От неожиданности дежурный растерял всю свою злость.
И подумал: «Ведь и правда - пусть посидит до утра, жалко, что ли? Так оно безопасней будет… Псих же натуральный! А то потом: "Почему не задержал? Какое имел право?" Вот только оформлять его - это ж стопка чертовой бумаги!…»
Он тяжело вздохнул, глядя на ненормального исподлобья. И обреченно махнул рукой.
- Ладно, пошли. И откуда ж ты, гад, взялся на мою голову?…
Однако мужчина не спешил входить - все топтался на месте, словно не решаясь переступить порог теперь, когда его так открыто пригласили. Он вдруг показался капитану невыразимо одиноким и жалким - как трехногая дворняга, жмущаяся к каждому незнакомцу в поисках тепла, но знающая по опыту, сколько боли могут принести человеческие руки, и потому так непоследовательно их избегающая…

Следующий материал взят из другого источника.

(** Keeping the rows whose id was not seen. *)
Lemma keep_unseen (l : list Memory) (seen : gset MemoryId) kept :
  NoDup (m_id <$> kept) → (∀ m, m ∈ kept → m_id m ∈ seen) →
  let '(seen', kept') := foldl (λ '(seen, kept) m,
      if bool_decide (m_id m ∈ seen) then (seen, kept) else ({[m_id m]} ∪ seen, kept ++ [m]))
    (seen, kept) l in
  NoDup (m_id <$> kept') ∧ (∀ m, m ∈ kept' → m ∈ kept ∨ (m ∈ l ∧ m_id m ∉ seen)).
Proof.
  revert seen kept. induction l as [|x l IH]; intros seen kept Hd Hs; cbn [foldl]; [split; [done|by left]|].
  case_bool_decide as Hx.
  - specialize (IH seen kept Hd Hs). destruct (foldl _ _ l) as [seen' kept']. destruct IH as [IH1 IH2].
    split; [done|]. intros m [?|[? ?]]%IH2; [by left|right; split; [by right|done]].
  - specialize (IH ({[m_id x]} ∪ seen) (kept ++ [x])).
    destruct (foldl _ _ l) as [seen' kept']. destruct IH as [IH1 IH2].
    + rewrite fmap_app. apply NoDup_app. split_and!; [done| |apply NoDup_singleton].
      intros i (m & -> & Hm)%list_elem_of_fmap. csimpl. rewrite list_elem_of_singleton. intros E.
      apply Hx. rewrite <-E. by apply Hs.
    + intros m [?| ->%list_elem_of_singleton]%elem_of_app; set_solver.
    + split; [done|]. intros m [[Hm| ->%list_elem_of_singleton]%elem_of_app|[? ?]]%IH2;
        [by left|right; split; [by left|done]|right; split; [by right|set_solver]].
Qed.

(** The rows joined are current memories, each once, and the neighbourhood's are all there. *)
Lemma attribute_rows_spec nb st :
  graph_ok (graph st) →
  ∃ c r, attribute_rows nb st = (put_reads c st, r) ∧
    (is_ok r = negb (fail_next_batch_read (reads st))) ∧
    ∀ rows, r = Ok rows →
      NoDup (m_id <$> rows) ∧ (∀ m, m ∈ rows → current (g_memories (graph st)) (m_id m) = Some m) ∧
      (∀ i m, i ∈ nb → current (g_memories (graph st)) i = Some m → m ∈ rows).
Proof.
  intros Hok. unfold attribute_rows, rs_memories, rs_sharing; simpl. unfold get_memories.
  destruct (fail_next_batch_read (reads st)); [by eexists _, _|].
  set (ids := merge_sort _ _). set (rows := omap (current (g_memories (graph st))) ids).
  assert (Hids : NoDup ids) by (unfold ids; rewrite merge_sort_Permutation; apply hash_elements_nodup).
  assert (Hrows : ∀ m, m ∈ rows → current (g_memories (graph st)) (m_id m) = Some m).
  { intros m (i & _ & Ei)%list_elem_of_omap.
    destruct (current_ok (g_lsn (graph st)) (g_memories (graph st)) i m) as [Hid _]; [apply Hok|done|].
    simpl in Hid. by rewrite Hid. }
  assert (Hd : NoDup (m_id <$> rows)) by by apply NoDup_current_omap.
  assert (Hnb : ∀ i m, i ∈ nb → current (g_memories (graph st)) i = Some m → m ∈ rows).
  { intros i m Hi Ei. apply list_elem_of_omap. exists i. split; [|done].
    unfold ids. by rewrite merge_sort_Permutation, elem_of_hash_elements. }
  destruct (negb _ || negb _).
  2:{ eexists _, _. split; [reflexivity|]. split; [done|]. intros ? [= <-]. done. }
  set (tgs := hash_elements _). set (ents := hash_elements _).
  unfold memories_sharing_attributes. set (expansion := take_limit 4096 _).
  pose proof (keep_unseen expansion (list_to_set (m_id <$> rows)) [] ltac:(constructor) ltac:(set_solver)) as Hk.
  cbn [reads put_reads graph].
  destruct (foldl _ _ expansion) as [seen kept]. destruct Hk as [Hk1 Hk2].
  eexists _, _. split; [reflexivity|]. split; [done|]. intros ? [= <-].
  assert (Hexp : ∀ m, m ∈ expansion → current (g_memories (graph st)) (m_id m) = Some m).
  { intros m Hm. assert (m ∈ current_rows (g_memories (graph st))) as Hc.
    { unfold expansion, take_limit in Hm.
      eapply sublist_subseteq in Hm; [|apply sublist_take]. by apply elem_of_filter in Hm as [? _]. }
    by apply (elem_of_current_rows (g_lsn (graph st))) in Hc; [|apply Hok]. }
  split_and!.
  - rewrite fmap_app. apply NoDup_app. split_and!; [done| |done].
    intros i Hi (m & -> & Hm)%list_elem_of_fmap.
    destruct (Hk2 m Hm) as [?%not_elem_of_nil|[_ Hn]]; [done|]. apply Hn. by apply elem_of_list_to_set.
  - intros m [Hm|Hm]%elem_of_app; [by apply Hrows|].
    destruct (Hk2 m Hm) as [?%not_elem_of_nil|[He _]]; [done|]. by apply Hexp.
  - intros i m Hi Ei. apply elem_of_app. left. by eapply Hnb.
Qed.
(** ** The pass *)

(** The rows a pass deduces from a store. *)
Definition deduced (k : nat) (seeds : list MemoryId) (now : DateTime) st (rows : list Relationship) : Prop :=
  ∃ onto pk h memory_rows,
    storage_ontology = Some onto ∧ prime onto = Some pk ∧ harvested (graph st) seeds k h ∧
    NoDup (m_id <$> memory_rows) ∧
    (∀ m, m ∈ memory_rows → current (g_memories (graph st)) (m_id m) = Some m) ∧
    (∀ i m, i ∈ neighborhood h → current (g_memories (graph st)) i = Some m → m ∈ memory_rows) ∧
    derived_rows onto pk now memory_rows (relationship_rows h)
      (cap_affinities (evaluate pk (edge_facts h) (entity_facts memory_rows) (tag_facts memory_rows)
                         (memory_facts memory_rows))) = Some rows.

- Идем, арестовывать тебя будем!
Наконец, помаявшись еще пару секунд, забулдыга все-таки шагнул в гостеприимно распахнутую дверь казенного дома.
Дежурный запер ее и пошаркал по темному коридору, спокойно повернувшись к «кающемуся грешнику» спиной - безошибочно чувствуя, что тот уже в принципе не способен быть угрозой… Ну разве что для себя самого.
- И кого ты там убил? - пробубнил он под нос для поддержания разговора.
- Нику.
- Эт собутыльница твоя, что ли? - капитан вел бомжа в сторону «обезьянника», зевая с подскуливанием и рассеянно обдумывая, как же его лучше оформить… Хулиганство?
- Нет, - тихий голос мужчины прерывался, точно на полпути к забытью (что очень походило на правду). - Нет. Моя судьба.
Дежурный оглянулся и многозначительно хмыкнул.
- Че, на стороне трахалась?
Мужчину передернуло. На миг показалось, что за тяжелым алкогольным туманом мелькнуло истинное лицо сумасшедшего - жесткое и волевое лицо человека, не спускавшего оскорблений… Но плечи его тут же снова поникли, а загоревшиеся на миг глаза затянуло поволокой равнодушия.
- Нет. Пришлось, - долгая пауза, заполненная перезвоном ключей и тихими голосами из-за решетки. - Ее нужно было освободить.
Капитан снова обернулся. Обалдело выпучил глаза.
- Ну ни фига себе!… - и, распахнув дверь клетки, широким, щедрым жестом кивнул в сторону нар. - Заходи, «освободитель».
Мужчина, сделавший несколько шагов вперед (явно механически, не слишком понимая, где и почему оказался), выглядел на редкость нелепо в своей грязно-белой рубашке на фоне двухъярусных коек и нужника…
Нет, он-таки правильно поступил, что приютил этого психа здесь, а не отправил бродить по городу. За долгую (да уже почти двадцатилетнюю!) службу он запирал замок, наверное, за сотнями (если не тысячами) людей. Большей частью - за тупыми пьяными буянами. За бестолковыми любителями легких денег - из тех, кто думает лишь на один ход вперед. За торговцами дурью. Или паленой водкой. За продажными девками. За проворовавшимися бухгалтерами. Даже банкирами. Иногда (редко) - за зверями с одеждой в крови и страшным режущим взглядом. «Освободителей»… пока не было.